(* ===== verification/AttnMetadata.v ===== *)
(** * Attention metadata

    [v1/attention/backends/flash_attention.py], [RBLNFlashAttentionMetadataBuilder]: where the
    queries of every request start, its blocks, the masks of the kernels that are not causal
    by themselves, and what the sliding-window kernel reads of its cache.  A tensor has its
    shape and its elements in rows of the last dimension; staged tensors live in buffers the
    builder keeps, one for each slot, shape and type. *)
From S2P Require Import Prelude DPUtils InputStager RunnerInputs.

Record Tensor := { t_shape : list Z; t_dtype : string; t_rows : list (list Z) }.

(** The cache a group of layers has: vLLM's kinds, and the window that is shifted in place. *)
Inductive KVCacheSpec :=
  | FullAttentionSpec
  | SlidingWindowSpec (sliding_window : Z)
  | RBLNSlidingWindowSpec (sliding_window : Z).

Record Builder := {
  use_custom_kernel : bool;
  chunked_prefill_size : Z;
  enforce_eager : bool;
  is_causal : bool;
  b_max_model_len : Z;
  kv_cache_spec : KVCacheSpec;
  _staged : gmap (string * list Z * string) Tensor
}.

(** The staged fields are keys of [_staged], or tensors of their own after a cast. *)
Inductive Field := Buffer (key : string * list Z * string) | Own (t : Tensor).

Record RBLNFlashAttentionMetadata := {
  md_seq_lens : Field;
  md_block_tables : Field;
  md_is_prefill : bool;
  md_attn_masks : option Field;
  md_swa_appends : bool;
  md_cache_seq_lens : option Field;
  md_cache_offsets : option Field;
  md_local_block_tables : option Field;
  md_swa_attn_masks : option Field
}.

Definition read (staged : gmap (string * list Z * string) Tensor) (f : Field) : res Tensor :=
  match f with Buffer key => of_option (staged !! key) KeyError | Own t => Ok t end.

(** ** Construction *)
Definition swa_appends (spec : KVCacheSpec) : bool :=
  match spec with SlidingWindowSpec _ => true | _ => false end.

Definition builder_init (use_custom_kernel use_flash_causal_attn use_non_causal enforce_eager : bool)
    (max_num_batched_tokens max_model_len : Z) (spec : KVCacheSpec) : res Builder :=
  if swa_appends spec && use_custom_kernel then Raise NotImplementedError
  else Ok {| use_custom_kernel := use_custom_kernel; chunked_prefill_size := max_num_batched_tokens;
             enforce_eager := enforce_eager; is_causal := use_flash_causal_attn && negb use_non_causal;
             b_max_model_len := max_model_len; kv_cache_spec := spec; _staged := ∅ |}.

Definition _stage (t : Tensor) (slot : string) (staged : gmap (string * list Z * string) Tensor)
    : Field * gmap (string * list Z * string) Tensor :=
  let key := (slot, t_shape t, t_dtype t) in (Buffer key, <[key := t]> staged).

Definition stage_opt (t : option Tensor) (slot : string) (staged : gmap (string * list Z * string) Tensor)
    : option Field * gmap (string * list Z * string) Tensor :=
  match t with
  | None => (None, staged)
  | Some t => let '(f, staged) := _stage t slot staged in (Some f, staged)
  end.

(** ** Tensors *)

(** [utils.pad] along the rows. *)
Definition pad (target_len : Z) (v : list Z) (rows : list (list Z)) : list (list Z) :=
  rows ++ replicate (Z.to_nat (target_len - len rows)) v.

(** [row[a:b] = vals] and [row[:b] = 1]. *)
Definition write_slice (a b : Z) (vals row : list Z) : res (list Z) :=
  let lo := Z.min a (len row) in
  let hi := Z.max lo (Z.min b (len row)) in
  vals ← broadcast (hi - lo) vals;
  Ok (py_take lo row ++ vals ++ drop (Z.to_nat hi) row).

Definition ones_until (b : Z) (row : list Z) : list Z :=
  let hi := Z.min b (len row) in replicate (Z.to_nat hi) 1 ++ drop (Z.to_nat hi) row.

(** Row [t] of [1 - triu(ones(n, n), 1)]. *)
Definition causal_row (n t : Z) : list Z := (fun s => if s <=? t then 1 else 0) <$> py_range n.

Definition zeros (n : Z) : list Z := replicate (Z.to_nat n) 0.

(** ** The masks *)
Definition prefill_mask (b : Builder) (step : Z) : res (list (list Z)) :=
  let n := chunked_prefill_size b in
  mapM (fun t =>
    let row := zeros (b_max_model_len b) in
    let row := if n <=? step then ones_until step row else row in
    write_slice step (step + n) (causal_row n t) row) (py_range n).

Definition decode_mask (b : Builder) (batch_pad : Z) (seq_lens : list Z) : res (list (list Z)) :=
  foldM (fun mask il => row ← of_option (mask !! Z.to_nat il.1) IndexError;
                        Ok (<[Z.to_nat il.1 := ones_until (il.2 + 1) row]> mask))
    (replicate (Z.to_nat batch_pad) (zeros (b_max_model_len b))) (zip (py_range (len seq_lens)) seq_lens).

Definition swa_mask (sliding_window : Z) (cache_seq_lens : list Z) : list (list Z) :=
  (fun c => (fun s => if 0 <? s - c then 0 else 1) <$> py_range sliding_window) <$> cache_seq_lens.

(** ** [build] *)
Definition column (l : list Z) : list (list Z) := (fun x => [x]) <$> l.

(** What the sliding-window kernel reads: [cache_seq_lens] and [cache_offsets], not padded. *)
Definition swa_cache (sliding_window n : Z) (seq_lens num_computed : list Z) (back_pad : option (list Z))
    : res (list Z * list Z) :=
  let num_computed := py_take n num_computed in
  num_computed ← match back_pad with
                 | Some back_pad => np_zip Z.add num_computed (py_take n back_pad)
                 | None => Ok num_computed
                 end;
  query_lens ← np_zip Z.sub (py_take n seq_lens) num_computed;
  let cache_seq_lens := (fun c => Z.min c sliding_window) <$> num_computed in
  cache_offsets ← np_zip Z.add cache_seq_lens query_lens;
  Ok (cache_seq_lens, cache_offsets).

Definition mask_dtype (b : Builder) : string := if enforce_eager b then "float16" else "float32".

Definition cast32 (t : Tensor) : Tensor :=
  {| t_shape := t_shape t; t_dtype := "int32"; t_rows := map (map wrap32) (t_rows t) |}.

(** [__post_init__]: a tensor has a truth value when it has one element. *)
Definition cast_if_true (staged : gmap (string * list Z * string) Tensor) (f : option Field) : res (option Field) :=
  match f with
  | None => Ok None
  | Some f =>
      t ← read staged f;
      match concat (t_rows t) return res (option Field) with
      | [x] => if x =? 0 then Ok None else Ok (Some (Own (cast32 t)))
      | _ => Raise RuntimeError
      end
  end.

Definition post_init (custom : bool) (staged : gmap (string * list Z * string) Tensor) (md : RBLNFlashAttentionMetadata)
    : res RBLNFlashAttentionMetadata :=
  if negb custom then Ok md
  else
    t ← read staged (md_seq_lens md);
    cache_seq_lens ← cast_if_true staged (md_cache_seq_lens md);
    cache_offsets ← cast_if_true staged (md_cache_offsets md);
    Ok {| md_seq_lens := Own (cast32 t);
          md_block_tables := md_block_tables md; md_is_prefill := md_is_prefill md; md_attn_masks := md_attn_masks md;
          md_swa_appends := md_swa_appends md; md_cache_seq_lens := cache_seq_lens; md_cache_offsets := cache_offsets;
          md_local_block_tables := md_local_block_tables md; md_swa_attn_masks := md_swa_attn_masks md |}.

(** The common metadata as the builder reads it; [block_table] has a row for every request. *)
Record Common := { query_start : list Z; lens : list Z; block_table : list (list Z); n_reqs : Z }.

(** The tensors, before they are staged. *)
Record Tensors := {
  x_seq_idx : Tensor;
  x_block_tables : Tensor;
  x_attn_masks : option Tensor;
  x_cache_seq_lens : option Tensor;
  x_cache_offsets : option Tensor;
  x_local_block_tables : option Tensor;
  x_swa_attn_masks : option Tensor
}.

Definition build_tensors (b : Builder) (cm : Common) (positions : list Z) (batch_pad : Z) (is_prefill skip_attn_masks : bool)
    (back_pad : option (list Z)) : res Tensors :=
  let n := n_reqs cm in
  query_seq_lens ← np_zip Z.sub (tail (query_start cm)) (removelast (query_start cm));
  num_computed ← np_zip Z.sub (lens cm) query_seq_lens;
  seq_idx ← np_take positions (py_take n (query_start cm));
  let width := default 0 (len <$> head (block_table cm)) in
  let max_seq_len := b_max_model_len b in
  let masked := negb (is_causal b) && negb skip_attn_masks in
  blocks_masks ← (if is_prefill : bool then
      row ← of_option (head (block_table cm)) IndexError;
      masks ← (if masked then
          step ← of_option (head seq_idx) IndexError;
          mask ← prefill_mask b step;
          Ok (Some {| t_shape := [1; 1; 1; chunked_prefill_size b; max_seq_len]; t_dtype := mask_dtype b; t_rows := mask |})
        else Ok None);
      Ok ([width], [row], masks)
    else
      masks ← (if masked then
          mask ← decode_mask b batch_pad (lens cm);
          Ok (Some {| t_shape := [batch_pad; 1; 1; 1; max_seq_len]; t_dtype := mask_dtype b; t_rows := mask |})
        else Ok None);
      let rows := pad batch_pad (zeros width) (block_table cm) in
      Ok ([len rows; width], rows, masks));
  let '(blocks_shape, blocks, masks) := blocks_masks in
  let seq_idx := if is_prefill then column seq_idx else pad batch_pad [0] (column seq_idx) in
  let tall dtype rows := {| t_shape := [len rows; 1]; t_dtype := dtype; t_rows := rows |} in
  swa ← match kv_cache_spec b with
        | RBLNSlidingWindowSpec sliding_window =>
            c ← swa_cache sliding_window n (lens cm) num_computed back_pad;
            let seqs := if is_prefill then column c.1 else pad batch_pad [0] (column c.1) in
            let offsets := if is_prefill then column c.2 else pad batch_pad [0] (column c.2) in
            let masks := if is_prefill then None
                         else Some {| t_shape := [len seqs; 1; 1; sliding_window]; t_dtype := "float32";
                                      t_rows := swa_mask sliding_window (concat seqs) |} in
            Ok (Some (tall "int32" seqs), Some (tall "int32" offsets),
                Some {| t_shape := removelast blocks_shape ++ [Z.min 1 width]; t_dtype := "int32";
                        t_rows := py_take 1 <$> blocks |}, masks)
        | _ => Ok (None, None, None, None)
        end;
  let '(seqs, offsets, local, swa_masks) := swa in
  Ok {| x_seq_idx := tall "int64" seq_idx; x_block_tables := {| t_shape := blocks_shape; t_dtype := "int32"; t_rows := blocks |};
        x_attn_masks := masks; x_cache_seq_lens := seqs; x_cache_offsets := offsets; x_local_block_tables := local;
        x_swa_attn_masks := swa_masks |}.

Definition set_staged (staged : gmap (string * list Z * string) Tensor) (b : Builder) : Builder :=
  {| use_custom_kernel := use_custom_kernel b; chunked_prefill_size := chunked_prefill_size b; enforce_eager := enforce_eager b;
     is_causal := is_causal b; b_max_model_len := b_max_model_len b; kv_cache_spec := kv_cache_spec b; _staged := staged |}.

Definition build (b : Builder) (cm : Common) (positions : list Z) (batch_pad : Z) (is_prefill skip_attn_masks : bool)
    (back_pad : option (list Z)) : res (RBLNFlashAttentionMetadata * Builder) :=
  x ← build_tensors b cm positions batch_pad is_prefill skip_attn_masks back_pad;
  let '(seq_lens, staged) := _stage (x_seq_idx x) "seq_idx" (_staged b) in
  let '(block_tables, staged) := _stage (x_block_tables x) "block_tables" staged in
  let '(attn_masks, staged) := stage_opt (x_attn_masks x) "attn_masks" staged in
  let '(cache_seq_lens, staged) := stage_opt (x_cache_seq_lens x) "cache_seq_lens" staged in
  let '(cache_offsets, staged) := stage_opt (x_cache_offsets x) "cache_offsets" staged in
  let '(local_block_tables, staged) := stage_opt (x_local_block_tables x) "local_block_tables" staged in
  let '(swa_attn_masks, staged) := stage_opt (x_swa_attn_masks x) "swa_attn_masks" staged in
  md ← post_init (use_custom_kernel b) staged
    {| md_seq_lens := seq_lens; md_block_tables := block_tables; md_is_prefill := is_prefill; md_attn_masks := attn_masks;
       md_swa_appends := swa_appends (kv_cache_spec b); md_cache_seq_lens := cache_seq_lens; md_cache_offsets := cache_offsets;
       md_local_block_tables := local_block_tables; md_swa_attn_masks := swa_attn_masks |};
  Ok (md, set_staged staged b).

- [About this task]
Please make an exact copy of the lines above from the line with "md_swa_attn_masks : option Field" through the line with "Definition builder_init (use_custom_kernel", both ends included.

- [Answer for the task]
  md_swa_attn_masks : option Field
}.

Definition read (staged : gmap (string * list Z * string) Tensor) (f : Field) : res Tensor :=
  match f with Buffer key => of_option (staged !! key) KeyError | Own t => Ok t end.

(** ** Construction *)
Definition swa_appends (spec : KVCacheSpec) : bool :=
  match spec with SlidingWindowSpec _ => true | _ => false end.

Definition builder_init (use_custom_kernel use_flash_causal_attn use_non_causal enforce_eager : bool)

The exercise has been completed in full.